75 ans après Fred Perry, Andy Murray peut devenir le premier Britannique à remporter un Grand Chelem. Malgré quatre finales, le Britannique n'y est encore jamais parvenu et cette phrase revient comme une vieille rengaine. A n'importe quel autre moment de l'histoire, il ne fait aucun doute qu'Andy Murray aurait écrit son nom au palmarès de l'un des quatre majeurs. Mais avec Federer, Djokovic et Nadal, trois joueurs qui repoussent les limites de leur sport année après année avec une régularité sans faille, la tâche est compliquée.

Djoko veut son bonus

Cette fois encore, l'Ecossais aura fort à faire. Après plusieurs déceptions consécutives à Roland-Garros, Wimbledon et aux JO, Novak Djokovic est à nouveau à son meilleur niveau.
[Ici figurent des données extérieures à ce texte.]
(** One atomic action; [None] when the action is not enabled (the goroutine
    is elsewhere or blocked).  The test body is one goroutine, so its calls
    of SetState and close(done) happen outside [Tick] only.  The maps of an
    automaton are not written by any action, so reading them at the receive
    or at the loop iteration gives what the select or the range statement
    saw. *)
Definition step (a : Action) (s : Sys) : option Sys :=
  _ ← guard (negb (crashed s));
  match a with
  | MTick =>
      (* ticker.waitGroup.Add(len(ticker.destinations)) *)
      _ ← guard (is_idle (tpc s));
      let s1 := wg_add (Z.of_nat (length (destinations (ticker s)))) s in
      Some (with_tpc s1 (after_dispatch (ticker s) 0))
  | MSetState a v =>
      _ ← guard (is_idle (tpc s));
      w ← SetState v a (world s);
      Some (with_world s w)
  | MCloseDone =>
      (* close(done); closing a closed channel panics *)
      _ ← guard (is_idle (tpc s));
      Some (mkSys (world s) (ticker s) (tpc s) (procs s) true
                  (done_closed s))
  | TSend p =>
      (* dest <- ticker.tickID, met by the [case <-tick] of [p] *)
      match tpc s with
      | TDispatch k =>
          dest ← destinations (ticker s) !! k;
          pr ← procs s !! p;
          _ ← guard (bool_decide (p_tick pr = dest));
          match p_pc pr with
          | AtSelect =>
              Some (with_tpc (with_pc s p GotTick)
                             (after_dispatch (ticker s) (S k)))
          | _ => None
          end
      | _ => None
      end
  | TWake =>
      (* ticker.waitGroup.Wait() returns; ticker.tickID++ *)
      match tpc s with
      | TWait =>
          _ ← guard (bool_decide (waitGroup (ticker s) = 0));
          let t := ticker s in
          Some (with_tpc
                  (with_ticker s (mkTicker (int64 (tickID t + 1))
                                           (destinations t) (waitGroup t)))
                  TIdle)
      | _ => None
      end
  | PReact p =>
      pr ← procs s !! p;
      c ← auts (world s) !! p_aut pr;
      match p_pc pr with
      | GotTick =>
          if bool_decide (newState c = state c)
          then Some (with_pc s p (Propagating ∅ None))
          else Some (with_pc (set_aut s (p_aut pr) (set_state c (newState c)))
                             p (Propagating (map_keys (toNeighbors c)) None))
      | _ => None
      end
  | PAdd p d =>
      (* next iteration of the range loop: callbacks.StateSent() *)
      pr ← procs s !! p;
      c ← auts (world s) !! p_aut pr;
      match p_pc pr with
      | Propagating pending None =>
          _ ← guard (bool_decide (d ∈ pending));
          ch ← map_read (toNeighbors c) d;
          Some (with_pc (wg_add 1 s) p
                        (Propagating (pending ∖ {[d]}) (Some ch)))
      | _ => None
      end
  | PPut p =>
      (* ch <- aut.state on a channel of capacity one *)
      pr ← procs s !! p;
      c ← auts (world s) !! p_aut pr;
      match p_pc pr with
      | Propagating pending (Some ch) =>
          q ← chans (world s) !! ch;
          _ ← guard (bool_decide (length q < 1)%nat);
          Some (with_pc (set_chan s ch (q ++ [state c])) p
                        (Propagating pending None))
      | _ => None
      end
  | PAllSent p =>
      (* callbacks.AllStatesSent() *)
      pr ← procs s !! p;
      match p_pc pr with
      | Propagating pending None =>
          _ ← guard (bool_decide (pending = ∅));
          Some (with_pc (wg_add (-1) s) p AtSelect)
      | _ => None
      end
  | PRecv p d =>
      (* case neighborState = <-aut.fromNeighbors[d]: aut.SetState(...) *)
      pr ← procs s !! p;
      c ← auts (world s) !! p_aut pr;
      match p_pc pr with
      | AtSelect =>
          _ ← guard (bool_decide (d ∈ select_dirs));
          ch ← map_read (fromNeighbors c) d;
          q ← chans (world s) !! ch;
          match q with
          | v :: q' =>
              Some (with_pc (set_aut (set_chan s ch q') (p_aut pr)
                                     (set_newState c v))
                            p AfterRecv)
          | [] => None
          end
      | _ => None
      end
  | PRecvDone p =>
      (* callbacks.StateReceived() *)
      pr ← procs s !! p;
      match p_pc pr with
      | AfterRecv => Some (with_pc (wg_add (-1) s) p AtSelect)
      | _ => None
      end
  | PDone p =>
      (* case <-done: return *)
      pr ← procs s !! p;
      match p_pc pr with
      | AtSelect =>
          _ ← guard (done_closed s);
          Some (with_pc s p Returned)
      | _ => None
      end
  end.
(** * The VMAF element of gst-plugins-bad: frame hand-off, worker lifecycle
      and report emission

    The element compares a reference stream with every other sink stream.
    Each comparison stream has one [GstVmafThreadHelper]; a [GstTask] runs
    [vmaf_thread_call], which calls [RunVMAF]; the scoring engine pulls
    frames through the callback [read_frame]; the streaming thread pushes
    them from [compare_frames], called by [gst_vmaf_aggregate_frames].

    The C functions are written as programs of a small command monad whose
    commands are the primitive operations the C code performs on the shared
    helper array (mutex operations, field loads and stores, task control,
    console and file output).  The programs are run by a two-level
    semantics: [exec] runs one thread alone and stops at a mutex that is
    held; [mstep] interleaves the streaming thread with the worker
    threads. *)

From Stdlib Require Import ZArith List Ascii String Bool Lia Floats DecimalString.
From stdpp Require Import base option list.
Import ListNotations.
Open Scope Z_scope.

(** ** Data model (vmaf.h, libvmaf_wrapper.h) *)

(** [gdouble]. *)
Definition double : Type := PrimFloat.float.

(** C truth value of a [double] used as a condition: [if (x)]. *)
Definition double_true (x : double) : bool := negb (PrimFloat.eqb x 0%float).

Inductive GstVmafLogFmtEnum : Type :=
| JSON_LOG_FMT.

Inductive GstVmafPoolMethodEnum : Type :=
| MIN_POOL_METHOD
| MEAN_POOL_METHOD
| HARMONIC_MEAN_POOL_METHOD.

Definition pool_method_index (m : GstVmafPoolMethodEnum) : nat :=
  match m with
  | MIN_POOL_METHOD => 0%nat
  | MEAN_POOL_METHOD => 1%nat
  | HARMONIC_MEAN_POOL_METHOD => 2%nat
  end.

(** [static const char *VmafPoolMethodNames[]] of the wrapper. *)
Definition VmafPoolMethodNames : list string :=
  ["min"%string; "mean"%string; "harmonic_mean"%string].
(** X22. A collection cycle as the bot runs it: the collection functions
    being run by the threads of the pool of [collect_all_trends], the list
    that reaches [collect_trends] is empty, so that the cycle ends with
    'No trends collected', stores nothing and moves no counter, whatever the
    sources would have answered. *)
Theorem collection_cycle_stores_nothing :
  forall (St : Type) (collect_funcs : string -> M St (list Collectors.RawTrend))
         (states : string -> St) now finished c bot,
    let trends_data :=
      fst (Collectors.collect_all_trends now
             (fun name => Collectors.submitted (collect_funcs name) (states name))
             finished c) in
    Main.collect_trends true (Return trends_data) bot
    = (Main.mkResult false "No trends collected" 0 None, bot).
Proof.
  intros St collect_funcs states now finished c bot trends_data.
  assert (Hnone : trends_data = []).
  { subst trends_data. unfold Collectors.collect_all_trends.
    rewrite gather_nothing; [reflexivity|].
    apply List.Forall_forall. intros task Hin.
    apply in_map_iff in Hin as (name & <- & _). reflexivity. }
  rewrite Hnone. reflexivity.
Qed.

(** ** The key of the duplicate check *)

Lemma string_app_assoc (a b c : string) : (a +:+ b) +:+ c = a +:+ (b +:+ c).
Proof.
  induction a as [|x a IH]; [reflexivity|].
  change (String x ((a +:+ b) +:+ c) = String x (a +:+ (b +:+ c))).
  rewrite IH. reflexivity.
Qed.

Lemma content_str_colon a b c con :
  DB.content_str (a +:+ ":" +:+ b) c con = DB.content_str a (b +:+ ":" +:+ c) con.
Proof. unfold DB.content_str. rewrite !string_app_assoc. reflexivity. Qed.

(** X23. The duplicate check keys a trend by the text
    "source:topic:content" alone. Once a trend is stored (a valid trend that
    satisfies the CHECK constraints of the table, its source and topic not
    beginning with a NUL character, on a working storage that holds no recent
    copy of it), every valid trend whose text is the same is answered with
    -1 for the next 24 hours and never stored, also when it is another
    trend: one whose source, topic and content divide the same text at
    another colon, or one with no content where the stored one has the empty
    content, whatever their url, engagement score and metadata. *)
Theorem other_trend_taken_for_duplicate :
  forall w src top con u score md src2 top2 con2,
    DB.content_str src2 top2 con2 = DB.content_str src top con ->
    DB.input_accepted src top score = true ->
    DB.check_constraints src top score = true ->
    DB.io_faults w = [] ->
    DB.has_recent_duplicate w (DB._generate_content_hash src top con) = false ->
    exists id1 w1,
      DB.insert_trend_data src top con u score md w = (Return (Some id1), w1)
      /\ 0 < id1
      /\ (forall w2 u2 score2 md2,
            DB.disk w2 = DB.disk w1 -> DB.io_faults w2 = [] ->
            DB.input_accepted src2 top2 score2 = true ->
            DB.sqlite_now w2 < DB.sqlite_now w + 86400 ->
            DB.insert_trend_data src2 top2 con2 u2 score2 md2 w2 = (Return (Some (-1)), w2))
      /\ (forall a b c content,
            DB.content_str (a +:+ ":" +:+ b) c content
            = DB.content_str a (b +:+ ":" +:+ c) content)
      /\ (forall a b, DB.content_str a b None = DB.content_str a b (Some EmptyString)).
Proof.
  intros w src top con u score md src2 top2 con2 Hkey Hok Hcheck Hio Hdup.
  eexists _, _. split; [apply insert_stores; assumption|].
  split; [apply next_rowid_positive|].
  split; [|split; [intros; apply content_str_colon|reflexivity]].
  intros w2 u2 score2 md2 Hdisk Hio2 Hok2 Hnow.
  apply insert_duplicate; try assumption.
  unfold DB._generate_content_hash. rewrite Hkey.
  unfold DB.has_recent_duplicate. rewrite Hdisk. cbn.
  rewrite existsb_app. cbn. unfold DB.is_recent_duplicate at 2. cbn.
  unfold DB._generate_content_hash. rewrite String.eqb_refl.
  replace (DB.sqlite_now w2 - 86400 <? DB.sqlite_now w) with true
    by (symmetry; apply Z.ltb_lt; lia).
  cbn. apply orb_true_r.
Qed.

Lemma other_trend_taken_for_duplicate_witness :
  let w := DB.world_at 1000 DB.empty_database in
  exists id1 w1,
    DB.insert_trend_data "reddit" "r/rust: async" (Some "traits"%string) None 7 [] w
    = (Return (Some id1), w1)
    /\ DB.insert_trend_data "reddit:r/rust" " async" (Some "traits"%string) None 9 []
         (DB.elapse 3600 w1)
       = (Return (Some (-1)), DB.elapse 3600 w1).
Proof.
  intros w.
  destruct (other_trend_taken_for_duplicate w "reddit" "r/rust: async" (Some "traits"%string)
              None 7 [] "reddit:r/rust" " async" (Some "traits"%string))
    as (id1 & w1 & Hfirst & _ & Hsecond & _).
  - reflexivity.
  - reflexivity.
  - reflexivity.
  - reflexivity.
  - reflexivity.
  - exists id1, w1. split; [exact Hfirst|].
    assert (Hw1 : w1 = snd (DB.insert_trend_data "reddit" "r/rust: async"
                               (Some "traits"%string) None 7 [] w))
      by (rewrite Hfirst; reflexivity).
    apply Hsecond.
    + reflexivity.
    + rewrite Hw1. vm_compute. reflexivity.
    + reflexivity.
    + rewrite Hw1. vm_compute. reflexivity.
Defined.
(** X19: a granted deletion (file access enabled, not asking) hands the
    path to [os.remove]. If that succeeds the step succeeds and the world is
    the one [os.remove] left; if it raises, the world is unchanged, the step
    result carries the text of the exception and the run fails. Either way
    the audit log gets one [granted] entry and the queue is not touched. *)
Theorem granted_delete_file_calls_os_remove self path text intent confidence confirm s :
  has_delete_file self ->
  category_enabled config FILES = true ->
  asks_every_time config FILES = false ->
  let step := mkPlanStep "file_actions" "delete_file" [("path", path)] text in
  let out := execute_plan self (mkExecutionPlan intent [step] confidence confirm) s in
  (exists e, one_audit_entry "granted" (permission_manager s) (permission_manager out.2) e) /\
  pending_requests (permission_manager out.2) = pending_requests (permission_manager s) /\
  match os_remove path (world s) with
  | Done w => success out.1 = true /\ world out.2 = w
  | Failed error =>
      success out.1 = false /\ world out.2 = world s /\
      exists r, step_results out.1 = [r] /\
                Py.get (sr_result r) "message" = Some (Py.VStr error)
  end.
Proof.
  intros (t & Htool & Hmethod) Henabled Hasks step out. subst out step.
  rewrite execute_plan_unfold. cbn [steps execute_steps]. unfold _execute_step.
  cbn [tool action params]. rewrite Htool, Hmethod.
  unfold delete_file, _check_permission.
  rewrite check_permission_granted, Henabled, Hasks. cbn [andb negb].
  unfold check_permission.
  rewrite permission_map_enabled, ask_every_time_map_asks, Henabled, Hasks.
  cbn [negb fst snd set_permission_manager world log_agent_action].
  destruct (os_remove path (world s)) as [w|error]; cbn.
  - split; [eexists; split; reflexivity|]. repeat split.
  - split; [eexists; split; reflexivity|]. repeat split. eexists. repeat split.
Qed.

(** X20: [shutdown_system] asks the permission manager under the category
    [KEYBOARD_MOUSE], with the mode as parameter. Refused, it answers
    [Permission denied] and changes nothing else. Granted, on a platform
    other than Windows or with a mode that is none of the four it knows, it
    runs no command, leaves the world as it is, and still answers with
    [success] true. *)
Theorem shutdown_system_permission_and_platform kwargs s :
  shutdown_keywords kwargs = true ->
  let out := shutdown_system config os_system platform_system type_error kwargs s in
  let mode := Py.get_default kwargs "mode" (Py.VStr "shutdown") in
  let granted :=
    category_enabled config KEYBOARD_MOUSE && negb (asks_every_time config KEYBOARD_MOUSE) in
  permission_manager out.2
    = (check_permission config (clock s) KEYBOARD_MOUSE "shutdown_system" CRITICAL
         (Some [("mode", mode)]) (permission_manager s)).2 /\
  (granted = false -> out.1 = Returned denied /\ world out.2 = world s) /\
  (granted = true ->
   platform_system <> "Windows" \/
   (forall m, m ∈ ["shutdown"; "restart"; "sleep"; "hibernate"] -> mode <> Py.VStr m) ->
   world out.2 = world s /\
   exists text, out.1 = Returned [("success", Py.VBool true); ("message", Py.VStr text)]).
Proof.
  intros Hkeys out mode granted. subst out.
  unfold shutdown_system. rewrite Hkeys. cbn [negb]. fold mode.
  unfold _check_permission. rewrite check_permission_granted. fold granted.
  destruct granted; cbn [negb fst snd set_permission_manager permission_manager world].
  - split; [reflexivity|]. split; [discriminate|]. intros _ Hnone.
    split; [|eexists; reflexivity].
    destruct (String.eqb_spec platform_system "Windows") as [Hwin|_]; [|reflexivity].
    destruct Hnone as [Hother|Hmode]; [destruct (Hother Hwin)|].
    assert (Hstr : forall m, m ∈ ["shutdown"; "restart"; "sleep"; "hibernate"] ->
                             is_str mode m = false).
    { intros m Hm. destruct mode as [| | |text]; try reflexivity.
      cbn. destruct (String.eqb_spec text m) as [->|_]; [|reflexivity].
      destruct (Hmode m Hm eq_refl). }
    rewrite !Hstr by (repeat constructor). reflexivity.
  - split; [reflexivity|]. split; [|discriminate]. intros _. split; reflexivity.
Qed.

End GatedTools.

(** Asking every time: the plan for [remove file 'a.txt'] is refused, the
    file stays and the request waits in the queue. *)
Lemma refused_delete_file_stops_the_plan_witness :
  let out := execute_plan (Demo.agent true) (create_plan "remove file 'a.txt'") Demo.start in
  success out.1 = false /\ world out.2 = ["a.txt"; "b.txt"] /\
  length (pending_requests (permission_manager out.2)) = 1%nat.
Proof.
  assert (Hplan : create_plan "remove file 'a.txt'"
                  = mkExecutionPlan "delete_file"
                      [mkPlanStep "file_actions" "delete_file" [("path", Py.VStr "a.txt")]
                         "Delete file: a.txt"] 0.85%Q true)
    by (vm_compute; reflexivity).
  rewrite Hplan. cbv zeta.
  destruct (refused_delete_file_stops_the_plan (Demo.open_config true) Demo.remove
              Demo.no_type_error (Demo.agent true) (Py.VStr "a.txt") "Delete file: a.txt"
              [] "delete_file" 0.85%Q true Demo.start
              (ex_intro _ (Demo.file_tool true) (conj eq_refl eq_refl))
              (or_intror eq_refl))
    as (Hfail & _ & _ & Hworld & Hpm).
  split; [exact Hfail|]. split; [exact Hworld|]. rewrite Hpm. reflexivity.
Defined.

(** Not asking: the same plan removes the file. *)
Lemma granted_delete_file_calls_os_remove_witness :
  let out :=
    execute_plan (Demo.agent false)
      (mkExecutionPlan "delete_file"
         [mkPlanStep "file_actions" "delete_file" [("path", Py.VStr "a.txt")]
            "Delete file: a.txt"] 0.85%Q true)
      Demo.start in
  success out.1 = true /\ world out.2 = ["b.txt"].
Proof.
  cbv zeta.
  pose proof (granted_delete_file_calls_os_remove (Demo.open_config false) Demo.remove
                Demo.no_type_error (Demo.agent false) (Py.VStr "a.txt") "Delete file: a.txt"
                "delete_file" 0.85%Q true Demo.start
                (ex_intro _ (Demo.file_tool false) (conj eq_refl eq_refl))
                eq_refl eq_refl) as (_ & _ & Hrun).
  exact Hrun.
Defined.

(** On Linux, the planner's shutdown parameters: success is answered and
    the world has not changed. *)
Lemma shutdown_system_permission_and_platform_witness :
  let kwargs := [("mode", Py.VStr "shutdown"); ("delay", Py.VInt 60)] in
  let out :=
    Tools.shutdown_system (Demo.open_config false) Demo.run_command "Linux"
      Demo.no_type_error kwargs Demo.start in
  world out.2 = world Demo.start /\
  exists text, out.1 = Returned [("success", Py.VBool true); ("message", Py.VStr text)].
Proof.
  cbv zeta.
  apply (shutdown_system_permission_and_platform (Demo.open_config false) Demo.run_command
           "Linux" Demo.no_type_error
           [("mode", Py.VStr "shutdown"); ("delay", Py.VInt 60)] Demo.start eq_refl).
  - reflexivity.
  - left. discriminate.
Defined.

(** ** From the command to the run *)

Section Pipeline.

Context {W : Type}.
Implicit Types (self : ExecutorAgent W) (s : System W).

Lemma create_plan_unknown command :
  matches_a_pattern command = false ->
  optimize_plan (create_plan command)
  = mkExecutionPlan "unknown" [unknown_step command] 0%Q false.
Proof.
  intros Hmiss. unfold create_plan. rewrite (parse_intent_unknown command Hmiss).
  reflexivity.
Qed.

(** X21: a command that no pattern matches fails cleanly. Planned,
    optimized and executed on an executor without a tool called [unknown],
    it gives [success = False] with the one step result [Tool not found:
    unknown]; no handler runs, so the world and the permission manager are
    as before, and the usage table gets one row, for the intent [unknown]. *)
Theorem unknown_command_fails_cleanly self command s :
  matches_a_pattern command = false ->
  tool_get (tool_map self) "unknown" = None ->
  let out := execute_plan self (optimize_plan (create_plan command)) s in
  success out.1 = false /\
  (exists r, step_results out.1 = [r] /\
             sr_result r = failure "Tool not found: unknown") /\
  message out.1 = "Execution completed with 1 failures" /\
  world out.2 = world s /\
  permission_manager out.2 = permission_manager s /\
  exists duration,
    usage_stats out.2
    = usage_stats s ++ [mkUsageRecord "unknown" "ExecutorAgent" false duration
                          [("steps", Py.VInt 1)]].
Proof.
  intros Hmiss Htool out. subst out.
  rewrite (create_plan_unknown command Hmiss), execute_plan_unfold.
  cbn [steps execute_steps]. unfold _execute_step, unknown_step.
  cbn [tool action params]. rewrite !Htool. cbn.
  repeat split; eexists; repeat split.
Qed.

End Pipeline.

(** The demo executor has no tool of that name. *)
Lemma unknown_command_fails_cleanly_witness :
  let out :=
    execute_plan (Demo.agent true) (optimize_plan (create_plan "hello there")) Demo.start in
  success out.1 = false /\ world out.2 = world Demo.start.
Proof.
  cbv zeta.
  destruct (unknown_command_fails_cleanly (Demo.agent true) "hello there" Demo.start
              ltac:(vm_compute; reflexivity) eq_refl)
    as (Hfail & _ & _ & Hworld & _).
  split; assumption.
Defined.

(** ** API: changing a permission *)

Section UpdatePermission.
Import Api.

Variable str_exception : Z -> string -> string.
Implicit Types (store : ConfigStore) (p q : PermissionType).

(** X22: [update_permission] with the value of a permission type changes
    that category and no other. It answers [Permission updated]; the
    category is enabled as asked; its asking flag is the one sent, when one
    is sent and the category has such a flag; the flags of every other
    category are as before; the new permissions are saved, and the security
    log has one more line. *)
Theorem update_permission_changes_one_category p enabled ask_every_time store :
  let out := update_permission str_exception (PermissionType_value p) enabled
               ask_every_time store in
  out.1 = Ok "Permission updated" /\
  category_enabled (permissions out.2) p = enabled /\
  ask_flag (permissions out.2) p
    = match ask_flag (permissions store) p, ask_every_time with
      | None, _ => None
      | Some _, Some b => Some b
      | Some old, None => Some old
      end /\
  (forall q, q <> p ->
     category_enabled (permissions out.2) q = category_enabled (permissions store) q /\
     ask_flag (permissions out.2) q = ask_flag (permissions store) q) /\
  saved_permissions out.2 = Some (permissions out.2) /\
  length (security_log out.2) = S (length (security_log store)).
Proof.
  intros out. subst out.
  destruct p, ask_every_time as [b|]; cbn;
    (split; [reflexivity|]); (split; [reflexivity|]); (split; [reflexivity|]);
    (split; [|split; [reflexivity | rewrite length_app; cbn; lia]]);
    intros q Hq; destruct q; try (destruct (Hq eq_refl)); split; reflexivity.
Qed.
(** C4: on a successful load the list of missing prerequisites holds the
    description "<missing-id> (referenced by <owning-course-id>)" of
    every pair of a course of the final mapping and a prerequisite of it
    that the mapping lacks, and nothing else; it is strictly increasing
    in the order of [std::string], hence sorted and without duplicate;
    the load succeeds whether or not the list is empty; and no
    description of an identifier that the file defines, on whatever
    line, is in the list. *)
Theorem missing_prerequisites (fs : FileSystem) (fileName : string)
    (self : Catalog) (p content : string)
    (Hres : resolveCourseFilePath fs fileName = Returns (Some p))
    (Hnode : node fs p = Some (Readable content))
    (Hrecs : records (fileLines content) <> []) :
  exists result, (load fs fileName self).1 = Returns result /\
  let after := (load fs fileName self).2 in
  ok result = true /\
  (forall s, s ∈ missingPrerequisites result <->
     exists owner course prereq, get after owner = Some course /\
       prereq ∈ prerequisites course /\ get after prereq = None /\
       s = missingDescription prereq owner) /\
  isSet (missingPrerequisites result) /\
  NoDup (missingPrerequisites result) /\
  (forall prereq owner, is_Some (get after prereq) ->
     missingDescription prereq owner ∉ missingPrerequisites result) /\
  (forall prereq owner, prereq ∈ courseNumber <$> records (fileLines content) ->
     missingDescription prereq owner ∉ missingPrerequisites result).
Proof.
  cbv zeta. rewrite (load_success _ _ _ p content) by assumption.
  simpl. eexists. split; [reflexivity|].
  simpl. unfold get, committed. simpl.
  set (loaded := loadedCourseDirectory (parseFile content)).
  assert (Hdefined : forall prereq owner, is_Some (loaded !! prereq) ->
    missingDescription prereq owner ∉ collectMissing loaded).
  { intros q o [cq Hq] Hin.
    apply collectMissing_elem in Hin as (o' & c' & q' & Ho' & Hq' & Hnone & Heq).
    destruct (parseFile_valid _ _ _ Hq) as (_ & Hvq & _).
    destruct (parseFile_valid _ _ _ Ho') as (_ & _ & Hvq').
    apply missingDescription_inj in Heq as [-> _]; auto.
    fold loaded in Hnone. congruence. }
  repeat split.
  - apply collectMissing_elem.
  - apply collectMissing_elem.
  - apply collectMissing_isSet.
  - apply isSet_NoDup, collectMissing_isSet.
  - exact Hdefined.
  - intros q o Hin. apply Hdefined. apply parseFile_is_Some. exact Hin.
Qed.

Lemma missing_prerequisites_witness :
  exists result,
    (load buildTree "twice.csv" emptyCatalog).1 = Returns result /\
    ok result = true /\
    missingPrerequisites result = ["PHYS7 (referenced by CSCI200)"] /\
    isSet (missingPrerequisites result).
Proof.
  pose proof (missing_prerequisites buildTree "twice.csv" emptyCatalog
    "/proj/build/twice.csv" definedTwice eq_refl eq_refl) as H.
  assert (Hrecs : records (fileLines definedTwice) <> [])
    by (vm_compute; discriminate).
  destruct (H Hrecs) as (r & Hr & Hok & _ & Hset & _).
  exists r. split; [exact Hr|]. split; [exact Hok|]. split; [|exact Hset].
  assert (Hv : (load buildTree "twice.csv" emptyCatalog).1 =
    Returns {| ok := true; courses := 2;
       warnings := ["Replacing existing course entry for CSCI200."];
       missingPrerequisites := ["PHYS7 (referenced by CSCI200)"];
       path := "/proj/build/twice.csv" |}) by (vm_compute; reflexivity).
  rewrite Hr in Hv. injection Hv as ->. reflexivity.
Defined.

(** ** The scenarios of the specification *)

Example scenario_two_courses :
  load buildTree "data.csv" emptyCatalog =
    (Returns
       {| ok := true; courses := 2; warnings := [];
          missingPrerequisites := []; path := "/proj/data.csv" |},
     afterFirstLoad) /\
  ids afterFirstLoad = ["CSCI101"; "CSCI200"] /\
  get afterFirstLoad "CSCI200" =
    Some {| courseNumber := "CSCI200"; courseName := "Intro to CS";
            prerequisites := ["CSCI101"] |} /\
  get afterFirstLoad "csci200" = None.
Proof. vm_compute. repeat split. Qed.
Sur dur, une surface où il n'a plus été battu en Grand Chelem depuis 2010 (par Nadal en finale), le tenant du titre est favori. "Nole" arrive donc plus motivé que jamais, d'autant plus qu'il court aussi après le bonus d'un million de dollars attribué au vainqueur des US Open Series qui lui est promis en cas de victoire ici.

Cela dit, Djokovic n'a pas connu une saison aussi aboutie que l'année dernière. Si le Serbe reste impressionnant, sa domination est moins écrasante. Le bras de fer s'annonce épique. "Nos jeux se ressemblent, nos matches sont toujours serrés et nous sommes rivaux depuis un moment au sommet du jeu, explique Djoko. Andy est plus agressif et c'est tout ce qui manquait à son jeu très complet."

"Perdre encore une fois serait difficile"

Murray était sorti meurtri de sa finale perdue à Melbourne en 2011 contre le Djoker. Lundi, à partir de 16h00, le destin offre à l'Ecossais l'occasion de prendre sa revanche et de renouer avec l'histoire en débloquant son compteur. "Gagner un tournoi du Grand Chelem est la dernière chose que je veux vraiment réaliser, ça veut dire beaucoup pour moi, reconnait Andy Murray. Perdre encore une fois serait difficile alors j'espère que l'histoire sera différente cette fois." La pression sera maximale sur les épaules de ce duo d'enfer. Il ne faudra pas se rater.